The task: Nothing in the records may be dropped. Retype them all exactly.

Provided records:
(* ===== verification/Containers.v ===== *)
(** * Plain containers (src/qpi/qpi_containers.h, src/qpi/impl/qpi_trivial_impl.h)

    [BitArray], [Array], [SlowAnySizeArray] and the sortedness checks, and the one-bit flags
    in 64-bit words that [BitArray] and [LinkedList] share. *)
From S2P Require Import Prelude.

(** ** Flags of one bit *)

Definition bit_word (index : Z) : Z := Z.shiftr index 6.
Definition bit_pos (index : Z) : Z := Z.land index 63.

Definition bit_of (fl : list Z) (index : Z) : bool := Z.testbit (fl.[bit_word index]) (bit_pos index).

(** [fl[index >> 6] |= 1ULL << (index & 63)] and [fl[index >> 6] &= ~(1ULL << (index & 63))]. *)
Definition bit_set (fl : list Z) (index : Z) : list Z :=
  fl.[bit_word index := Z.lor (fl.[bit_word index]) (Z.shiftl 1 (bit_pos index))].
Definition bit_clear (fl : list Z) (index : Z) : list Z :=
  fl.[bit_word index := Z.land (fl.[bit_word index]) (u64 (Z.lnot (Z.shiftl 1 (bit_pos index))))].

Lemma bit_word_eq i : bit_word i = i / 64.
Proof. apply (Z.shiftr_div_pow2 i 6). lia. Qed.

Lemma bit_pos_eq i : bit_pos i = i mod 64.
Proof. apply (land_mask i 6). lia. Qed.

Lemma bit_pos_range i : 0 <= bit_pos i < 64.
Proof. rewrite bit_pos_eq. apply Z.mod_pos_bound. lia. Qed.

Lemma bit_split i j : bit_word i = bit_word j -> bit_pos i = bit_pos j -> i = j.
Proof. rewrite !bit_word_eq, !bit_pos_eq. intros. Z.div_mod_to_equations. lia. Qed.

Lemma one_bit p i : 0 <= p -> 0 <= i -> Z.testbit (Z.shiftl 1 p) i = bool_decide (i = p).
Proof.
  intros. rewrite Z.shiftl_1_l, Z.pow2_bits_eqb by done.
  case_bool_decide; subst; [apply Z.eqb_refl|apply Z.eqb_neq; lia].
Qed.

Lemma bit_set_get fl i j :
  0 <= bit_word i < alen fl -> bit_of (bit_set fl i) j = bool_decide (i = j) || bit_of fl j.
Proof.
  intros Hi. unfold bit_of, bit_set. rewrite aget_aset.
  pose proof (bit_pos_range i). pose proof (bit_pos_range j). case_decide as Hd.
  - destruct Hd as [Hw _]. rewrite Z.lor_spec, one_bit by lia. rewrite Hw, orb_comm. f_equal.
    apply bool_decide_ext. split; [intros; by apply bit_split|congruence].
  - rewrite bool_decide_false; [done|]. intros ->. apply Hd. by split.
Qed.

Lemma bit_clear_get fl i j :
  0 <= bit_word i < alen fl -> bit_of (bit_clear fl i) j = negb (bool_decide (i = j)) && bit_of fl j.
Proof.
  intros Hi. unfold bit_of, bit_clear, u64. rewrite aget_aset.
  pose proof (bit_pos_range i). pose proof (bit_pos_range j). case_decide as Hd.
  - destruct Hd as [Hw _].
    rewrite Z.land_spec, testbit_mod_pow2, Z.lnot_spec, one_bit by lia.
    rewrite (proj2 (Z.ltb_lt _ _)) by lia. rewrite Hw, andb_comm. cbn [andb]. do 2 f_equal.
    apply bool_decide_ext. split; [intros; by apply bit_split|congruence].
  - rewrite bool_decide_false; [done|]. intros ->. apply Hd. by split.
Qed.

(** A loop that stores one value in the first [n] slots. *)
Lemma fill_loop {A} `{Inhabited A} (v : list A) (x : A) n :
  Z.of_nat n <= alen v ->
  let v' := for_loop n 0 (fun i v => v.[i := x]) v in
  alen v' = alen v /\ forall q, 0 <= q < Z.of_nat n -> v'.[q] = x.
Proof.
  intros Hn. apply (for_loop_ind (fun i v' => alen v' = alen v /\ forall q, 0 <= q < i -> v'.[q] = x)
    (fun i v => v.[i := x]) n 0 v).
  - split; [done|]. intros; lia.
  - intros i s Hi [Hl Hq]. split; [by rewrite alen_aset|]. intros q Hr. rewrite aget_aset.
    case_decide as Hd; [done|]. apply Hq. lia.
Qed.

(** ** BitArray *)
Module BitArray.
Section BitArray.
Variable lg : nat.
Abbreviation L := (2 ^ Z.of_nat lg).

Definition _elements : Z := (L + 63) / 64.

Definition word_index (index : Z) : Z := Z.land (Z.shiftr index 6) (_elements - 1).

Definition get (_values : list Z) (index : Z) : bool :=
  negb (Z.land (Z.shiftr (_values.[word_index index]) (Z.land index 63)) 1 =? 0).

Definition set (_values : list Z) (index : Z) (value : bool) : list Z :=
  _values.[word_index index :=
    Z.lor (Z.land (_values.[word_index index]) (u64 (Z.lnot (Z.shiftl 1 (Z.land index 63)))))
          (Z.shiftl (Z.b2z value) (Z.land index 63))].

Answer section:
(* ===== verification/Containers.v ===== *)
(** * Plain containers (src/qpi/qpi_containers.h, src/qpi/impl/qpi_trivial_impl.h)

    [BitArray], [Array], [SlowAnySizeArray] and the sortedness checks, and the one-bit flags
    in 64-bit words that [BitArray] and [LinkedList] share. *)
From S2P Require Import Prelude.

(** ** Flags of one bit *)

Definition bit_word (index : Z) : Z := Z.shiftr index 6.
Definition bit_pos (index : Z) : Z := Z.land index 63.

Definition bit_of (fl : list Z) (index : Z) : bool := Z.testbit (fl.[bit_word index]) (bit_pos index).

(** [fl[index >> 6] |= 1ULL << (index & 63)] and [fl[index >> 6] &= ~(1ULL << (index & 63))]. *)
Definition bit_set (fl : list Z) (index : Z) : list Z :=
  fl.[bit_word index := Z.lor (fl.[bit_word index]) (Z.shiftl 1 (bit_pos index))].
Definition bit_clear (fl : list Z) (index : Z) : list Z :=
  fl.[bit_word index := Z.land (fl.[bit_word index]) (u64 (Z.lnot (Z.shiftl 1 (bit_pos index))))].

Lemma bit_word_eq i : bit_word i = i / 64.
Proof. apply (Z.shiftr_div_pow2 i 6). lia. Qed.

Lemma bit_pos_eq i : bit_pos i = i mod 64.
Proof. apply (land_mask i 6). lia. Qed.

Lemma bit_pos_range i : 0 <= bit_pos i < 64.
Proof. rewrite bit_pos_eq. apply Z.mod_pos_bound. lia. Qed.

Lemma bit_split i j : bit_word i = bit_word j -> bit_pos i = bit_pos j -> i = j.
Proof. rewrite !bit_word_eq, !bit_pos_eq. intros. Z.div_mod_to_equations. lia. Qed.

Lemma one_bit p i : 0 <= p -> 0 <= i -> Z.testbit (Z.shiftl 1 p) i = bool_decide (i = p).
Proof.
  intros. rewrite Z.shiftl_1_l, Z.pow2_bits_eqb by done.
  case_bool_decide; subst; [apply Z.eqb_refl|apply Z.eqb_neq; lia].
Qed.

Lemma bit_set_get fl i j :
  0 <= bit_word i < alen fl -> bit_of (bit_set fl i) j = bool_decide (i = j) || bit_of fl j.
Proof.
  intros Hi. unfold bit_of, bit_set. rewrite aget_aset.
  pose proof (bit_pos_range i). pose proof (bit_pos_range j). case_decide as Hd.
  - destruct Hd as [Hw _]. rewrite Z.lor_spec, one_bit by lia. rewrite Hw, orb_comm. f_equal.
    apply bool_decide_ext. split; [intros; by apply bit_split|congruence].
  - rewrite bool_decide_false; [done|]. intros ->. apply Hd. by split.
Qed.

Lemma bit_clear_get fl i j :
  0 <= bit_word i < alen fl -> bit_of (bit_clear fl i) j = negb (bool_decide (i = j)) && bit_of fl j.
Proof.
  intros Hi. unfold bit_of, bit_clear, u64. rewrite aget_aset.
  pose proof (bit_pos_range i). pose proof (bit_pos_range j). case_decide as Hd.
  - destruct Hd as [Hw _].
    rewrite Z.land_spec, testbit_mod_pow2, Z.lnot_spec, one_bit by lia.
    rewrite (proj2 (Z.ltb_lt _ _)) by lia. rewrite Hw, andb_comm. cbn [andb]. do 2 f_equal.
    apply bool_decide_ext. split; [intros; by apply bit_split|congruence].
  - rewrite bool_decide_false; [done|]. intros ->. apply Hd. by split.
Qed.

(** A loop that stores one value in the first [n] slots. *)
Lemma fill_loop {A} `{Inhabited A} (v : list A) (x : A) n :
  Z.of_nat n <= alen v ->
  let v' := for_loop n 0 (fun i v => v.[i := x]) v in
  alen v' = alen v /\ forall q, 0 <= q < Z.of_nat n -> v'.[q] = x.
Proof.
  intros Hn. apply (for_loop_ind (fun i v' => alen v' = alen v /\ forall q, 0 <= q < i -> v'.[q] = x)
    (fun i v => v.[i := x]) n 0 v).
  - split; [done|]. intros; lia.
  - intros i s Hi [Hl Hq]. split; [by rewrite alen_aset|]. intros q Hr. rewrite aget_aset.
    case_decide as Hd; [done|]. apply Hq. lia.
Qed.

(** ** BitArray *)
Module BitArray.
Section BitArray.
Variable lg : nat.
Abbreviation L := (2 ^ Z.of_nat lg).

Definition _elements : Z := (L + 63) / 64.

Definition word_index (index : Z) : Z := Z.land (Z.shiftr index 6) (_elements - 1).

Definition get (_values : list Z) (index : Z) : bool :=
  negb (Z.land (Z.shiftr (_values.[word_index index]) (Z.land index 63)) 1 =? 0).

Definition set (_values : list Z) (index : Z) (value : bool) : list Z :=
  _values.[word_index index :=
    Z.lor (Z.land (_values.[word_index index]) (u64 (Z.lnot (Z.shiftl 1 (Z.land index 63)))))
          (Z.shiftl (Z.b2z value) (Z.land index 63))].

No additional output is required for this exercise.